Work instructions. Every line below that has "Scope" in it should be copied.

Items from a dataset
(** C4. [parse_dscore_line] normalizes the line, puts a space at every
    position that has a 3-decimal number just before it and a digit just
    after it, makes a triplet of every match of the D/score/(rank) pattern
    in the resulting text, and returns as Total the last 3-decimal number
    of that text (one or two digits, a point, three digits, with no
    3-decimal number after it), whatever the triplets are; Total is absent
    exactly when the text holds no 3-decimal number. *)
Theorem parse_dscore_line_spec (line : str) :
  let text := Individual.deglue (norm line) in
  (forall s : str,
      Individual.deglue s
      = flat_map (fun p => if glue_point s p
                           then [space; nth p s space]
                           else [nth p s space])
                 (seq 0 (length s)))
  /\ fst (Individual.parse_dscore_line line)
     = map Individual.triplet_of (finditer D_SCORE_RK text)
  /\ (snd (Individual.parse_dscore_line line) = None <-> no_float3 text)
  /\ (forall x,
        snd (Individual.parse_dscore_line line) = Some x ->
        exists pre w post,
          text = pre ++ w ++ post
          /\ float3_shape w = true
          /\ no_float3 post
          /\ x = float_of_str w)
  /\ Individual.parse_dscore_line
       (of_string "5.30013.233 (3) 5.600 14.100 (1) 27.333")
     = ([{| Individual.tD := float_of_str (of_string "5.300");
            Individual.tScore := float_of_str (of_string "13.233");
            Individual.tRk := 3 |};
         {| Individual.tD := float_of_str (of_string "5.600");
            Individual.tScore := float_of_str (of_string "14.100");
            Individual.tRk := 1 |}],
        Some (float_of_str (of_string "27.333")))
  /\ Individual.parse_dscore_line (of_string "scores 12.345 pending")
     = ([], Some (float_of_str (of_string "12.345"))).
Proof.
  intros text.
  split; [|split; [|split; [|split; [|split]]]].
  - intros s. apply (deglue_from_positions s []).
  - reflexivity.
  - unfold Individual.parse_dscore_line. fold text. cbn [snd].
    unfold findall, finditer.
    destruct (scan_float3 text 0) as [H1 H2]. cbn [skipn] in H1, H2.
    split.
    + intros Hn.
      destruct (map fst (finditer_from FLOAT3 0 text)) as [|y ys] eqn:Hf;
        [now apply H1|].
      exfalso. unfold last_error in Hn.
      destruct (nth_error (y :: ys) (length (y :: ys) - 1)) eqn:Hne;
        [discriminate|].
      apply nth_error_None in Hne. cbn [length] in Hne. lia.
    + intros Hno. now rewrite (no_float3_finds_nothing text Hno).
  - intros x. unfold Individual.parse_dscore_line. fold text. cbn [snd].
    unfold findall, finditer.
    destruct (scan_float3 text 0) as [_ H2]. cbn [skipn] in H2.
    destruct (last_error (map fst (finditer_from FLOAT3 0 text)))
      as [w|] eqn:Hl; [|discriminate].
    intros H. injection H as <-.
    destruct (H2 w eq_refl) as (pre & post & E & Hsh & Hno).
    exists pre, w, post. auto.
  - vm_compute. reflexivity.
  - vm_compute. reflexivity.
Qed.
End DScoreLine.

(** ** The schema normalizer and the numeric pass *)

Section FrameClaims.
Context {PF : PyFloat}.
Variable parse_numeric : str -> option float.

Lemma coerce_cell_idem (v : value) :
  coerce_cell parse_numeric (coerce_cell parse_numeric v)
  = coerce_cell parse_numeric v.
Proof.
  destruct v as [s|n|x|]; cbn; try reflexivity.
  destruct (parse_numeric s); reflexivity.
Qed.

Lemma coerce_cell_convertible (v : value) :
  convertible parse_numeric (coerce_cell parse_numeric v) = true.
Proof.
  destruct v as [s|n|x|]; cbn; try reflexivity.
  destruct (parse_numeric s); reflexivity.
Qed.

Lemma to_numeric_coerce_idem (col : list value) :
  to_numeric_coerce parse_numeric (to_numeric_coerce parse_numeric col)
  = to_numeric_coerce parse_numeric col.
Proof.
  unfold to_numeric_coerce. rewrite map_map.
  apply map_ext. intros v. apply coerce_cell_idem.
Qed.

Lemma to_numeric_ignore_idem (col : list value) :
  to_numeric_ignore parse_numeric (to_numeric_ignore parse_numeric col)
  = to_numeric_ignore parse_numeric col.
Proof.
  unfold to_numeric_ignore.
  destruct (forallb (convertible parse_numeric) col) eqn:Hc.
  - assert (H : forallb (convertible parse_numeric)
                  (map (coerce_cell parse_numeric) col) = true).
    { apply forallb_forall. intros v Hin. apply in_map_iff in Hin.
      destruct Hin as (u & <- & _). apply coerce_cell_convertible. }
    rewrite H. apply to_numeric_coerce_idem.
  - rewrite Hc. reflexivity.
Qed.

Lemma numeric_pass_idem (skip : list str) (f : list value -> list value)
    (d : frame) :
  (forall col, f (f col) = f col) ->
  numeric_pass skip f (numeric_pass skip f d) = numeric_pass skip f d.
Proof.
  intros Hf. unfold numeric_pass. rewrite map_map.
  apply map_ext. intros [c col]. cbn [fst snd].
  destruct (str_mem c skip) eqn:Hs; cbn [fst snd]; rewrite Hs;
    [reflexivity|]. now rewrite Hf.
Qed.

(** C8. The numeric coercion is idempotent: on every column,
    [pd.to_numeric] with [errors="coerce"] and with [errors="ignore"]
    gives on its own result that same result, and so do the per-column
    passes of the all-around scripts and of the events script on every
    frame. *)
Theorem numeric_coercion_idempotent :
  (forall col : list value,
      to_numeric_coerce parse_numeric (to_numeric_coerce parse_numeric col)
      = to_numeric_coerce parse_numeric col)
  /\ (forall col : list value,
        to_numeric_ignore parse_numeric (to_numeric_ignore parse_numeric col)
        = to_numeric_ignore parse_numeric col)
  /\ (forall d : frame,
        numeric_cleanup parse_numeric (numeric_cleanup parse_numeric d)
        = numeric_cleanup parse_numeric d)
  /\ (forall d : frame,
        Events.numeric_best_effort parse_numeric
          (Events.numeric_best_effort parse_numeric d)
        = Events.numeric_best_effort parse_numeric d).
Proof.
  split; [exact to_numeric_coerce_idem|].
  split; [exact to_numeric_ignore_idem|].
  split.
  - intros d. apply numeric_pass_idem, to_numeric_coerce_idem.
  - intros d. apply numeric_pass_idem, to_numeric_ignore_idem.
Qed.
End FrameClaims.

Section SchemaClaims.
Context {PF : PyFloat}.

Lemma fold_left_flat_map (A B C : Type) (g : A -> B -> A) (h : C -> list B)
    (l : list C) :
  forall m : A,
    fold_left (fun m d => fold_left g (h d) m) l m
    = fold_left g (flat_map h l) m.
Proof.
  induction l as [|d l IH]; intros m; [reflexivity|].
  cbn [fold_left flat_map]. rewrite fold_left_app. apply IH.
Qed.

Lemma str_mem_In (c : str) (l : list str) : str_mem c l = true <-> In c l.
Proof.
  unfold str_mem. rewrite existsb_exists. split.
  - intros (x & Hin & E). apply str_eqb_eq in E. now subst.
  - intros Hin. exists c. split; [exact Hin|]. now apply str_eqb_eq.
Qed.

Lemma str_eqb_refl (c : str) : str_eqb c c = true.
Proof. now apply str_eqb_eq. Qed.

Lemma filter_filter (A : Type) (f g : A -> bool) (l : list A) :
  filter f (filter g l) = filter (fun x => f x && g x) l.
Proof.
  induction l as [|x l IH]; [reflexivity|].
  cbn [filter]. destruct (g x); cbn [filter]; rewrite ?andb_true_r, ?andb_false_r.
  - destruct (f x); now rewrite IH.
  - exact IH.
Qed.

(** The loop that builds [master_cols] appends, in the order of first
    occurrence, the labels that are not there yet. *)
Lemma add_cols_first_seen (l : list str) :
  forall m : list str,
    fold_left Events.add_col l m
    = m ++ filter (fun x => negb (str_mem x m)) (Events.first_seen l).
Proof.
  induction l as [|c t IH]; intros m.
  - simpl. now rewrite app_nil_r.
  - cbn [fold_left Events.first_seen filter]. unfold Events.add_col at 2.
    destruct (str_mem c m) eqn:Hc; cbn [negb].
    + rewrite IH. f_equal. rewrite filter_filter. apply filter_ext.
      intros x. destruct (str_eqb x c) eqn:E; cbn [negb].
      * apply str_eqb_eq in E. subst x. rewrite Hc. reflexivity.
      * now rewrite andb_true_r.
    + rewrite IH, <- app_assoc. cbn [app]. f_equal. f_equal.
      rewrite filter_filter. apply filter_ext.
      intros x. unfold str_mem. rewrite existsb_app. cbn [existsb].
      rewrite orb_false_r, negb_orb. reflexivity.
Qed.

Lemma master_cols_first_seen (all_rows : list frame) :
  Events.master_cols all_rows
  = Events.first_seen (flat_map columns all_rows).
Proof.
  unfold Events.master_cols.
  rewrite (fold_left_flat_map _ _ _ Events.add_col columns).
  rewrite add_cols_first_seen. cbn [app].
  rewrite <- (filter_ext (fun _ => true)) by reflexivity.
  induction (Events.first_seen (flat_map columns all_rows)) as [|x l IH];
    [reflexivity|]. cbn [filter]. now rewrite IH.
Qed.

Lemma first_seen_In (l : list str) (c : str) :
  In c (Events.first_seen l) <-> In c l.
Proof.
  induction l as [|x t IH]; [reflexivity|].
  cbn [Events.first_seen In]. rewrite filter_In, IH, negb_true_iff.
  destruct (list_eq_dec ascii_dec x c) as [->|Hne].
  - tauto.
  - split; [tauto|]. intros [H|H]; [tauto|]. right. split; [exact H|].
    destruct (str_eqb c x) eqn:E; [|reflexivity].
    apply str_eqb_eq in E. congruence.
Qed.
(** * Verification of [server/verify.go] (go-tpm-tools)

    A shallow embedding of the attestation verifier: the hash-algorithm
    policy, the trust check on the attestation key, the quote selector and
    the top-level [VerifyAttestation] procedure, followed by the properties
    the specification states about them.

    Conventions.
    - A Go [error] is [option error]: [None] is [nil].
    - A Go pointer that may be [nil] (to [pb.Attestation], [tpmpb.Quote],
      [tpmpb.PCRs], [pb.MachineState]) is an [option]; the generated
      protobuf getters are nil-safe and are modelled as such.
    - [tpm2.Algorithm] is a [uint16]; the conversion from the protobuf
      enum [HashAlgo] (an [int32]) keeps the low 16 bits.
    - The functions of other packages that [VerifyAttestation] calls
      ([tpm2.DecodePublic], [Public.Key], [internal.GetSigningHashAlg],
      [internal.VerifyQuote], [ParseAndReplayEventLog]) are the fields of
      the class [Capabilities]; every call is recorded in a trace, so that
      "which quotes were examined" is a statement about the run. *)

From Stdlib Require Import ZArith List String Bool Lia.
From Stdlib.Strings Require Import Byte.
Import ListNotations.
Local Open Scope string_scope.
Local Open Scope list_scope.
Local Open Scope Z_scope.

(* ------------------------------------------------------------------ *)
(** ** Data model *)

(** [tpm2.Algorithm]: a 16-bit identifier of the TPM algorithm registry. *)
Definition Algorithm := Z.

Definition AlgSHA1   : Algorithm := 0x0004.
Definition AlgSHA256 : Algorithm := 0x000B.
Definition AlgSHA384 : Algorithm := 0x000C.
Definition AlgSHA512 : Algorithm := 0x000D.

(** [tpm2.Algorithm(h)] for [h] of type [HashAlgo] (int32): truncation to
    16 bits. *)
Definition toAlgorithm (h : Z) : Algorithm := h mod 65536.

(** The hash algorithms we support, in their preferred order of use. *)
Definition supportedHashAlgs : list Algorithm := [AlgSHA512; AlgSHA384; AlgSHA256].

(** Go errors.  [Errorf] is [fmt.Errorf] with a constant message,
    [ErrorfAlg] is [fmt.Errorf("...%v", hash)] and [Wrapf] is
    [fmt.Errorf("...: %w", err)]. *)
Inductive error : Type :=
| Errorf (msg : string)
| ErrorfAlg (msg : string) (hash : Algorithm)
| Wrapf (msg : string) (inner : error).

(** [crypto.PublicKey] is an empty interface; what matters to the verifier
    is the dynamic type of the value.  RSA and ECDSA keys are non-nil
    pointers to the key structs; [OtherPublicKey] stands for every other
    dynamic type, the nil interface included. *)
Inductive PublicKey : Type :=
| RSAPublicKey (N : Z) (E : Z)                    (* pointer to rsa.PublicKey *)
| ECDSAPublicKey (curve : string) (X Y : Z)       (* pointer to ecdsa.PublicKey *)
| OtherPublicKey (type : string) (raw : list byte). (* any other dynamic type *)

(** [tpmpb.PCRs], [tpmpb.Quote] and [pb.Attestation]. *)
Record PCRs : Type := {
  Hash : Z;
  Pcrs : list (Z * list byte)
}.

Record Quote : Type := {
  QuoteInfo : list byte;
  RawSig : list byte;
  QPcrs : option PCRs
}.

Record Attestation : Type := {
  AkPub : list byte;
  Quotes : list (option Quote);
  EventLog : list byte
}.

Answer to the exercise.
Local Open Scope string_scope.
Local Open Scope list_scope.
Local Open Scope Z_scope.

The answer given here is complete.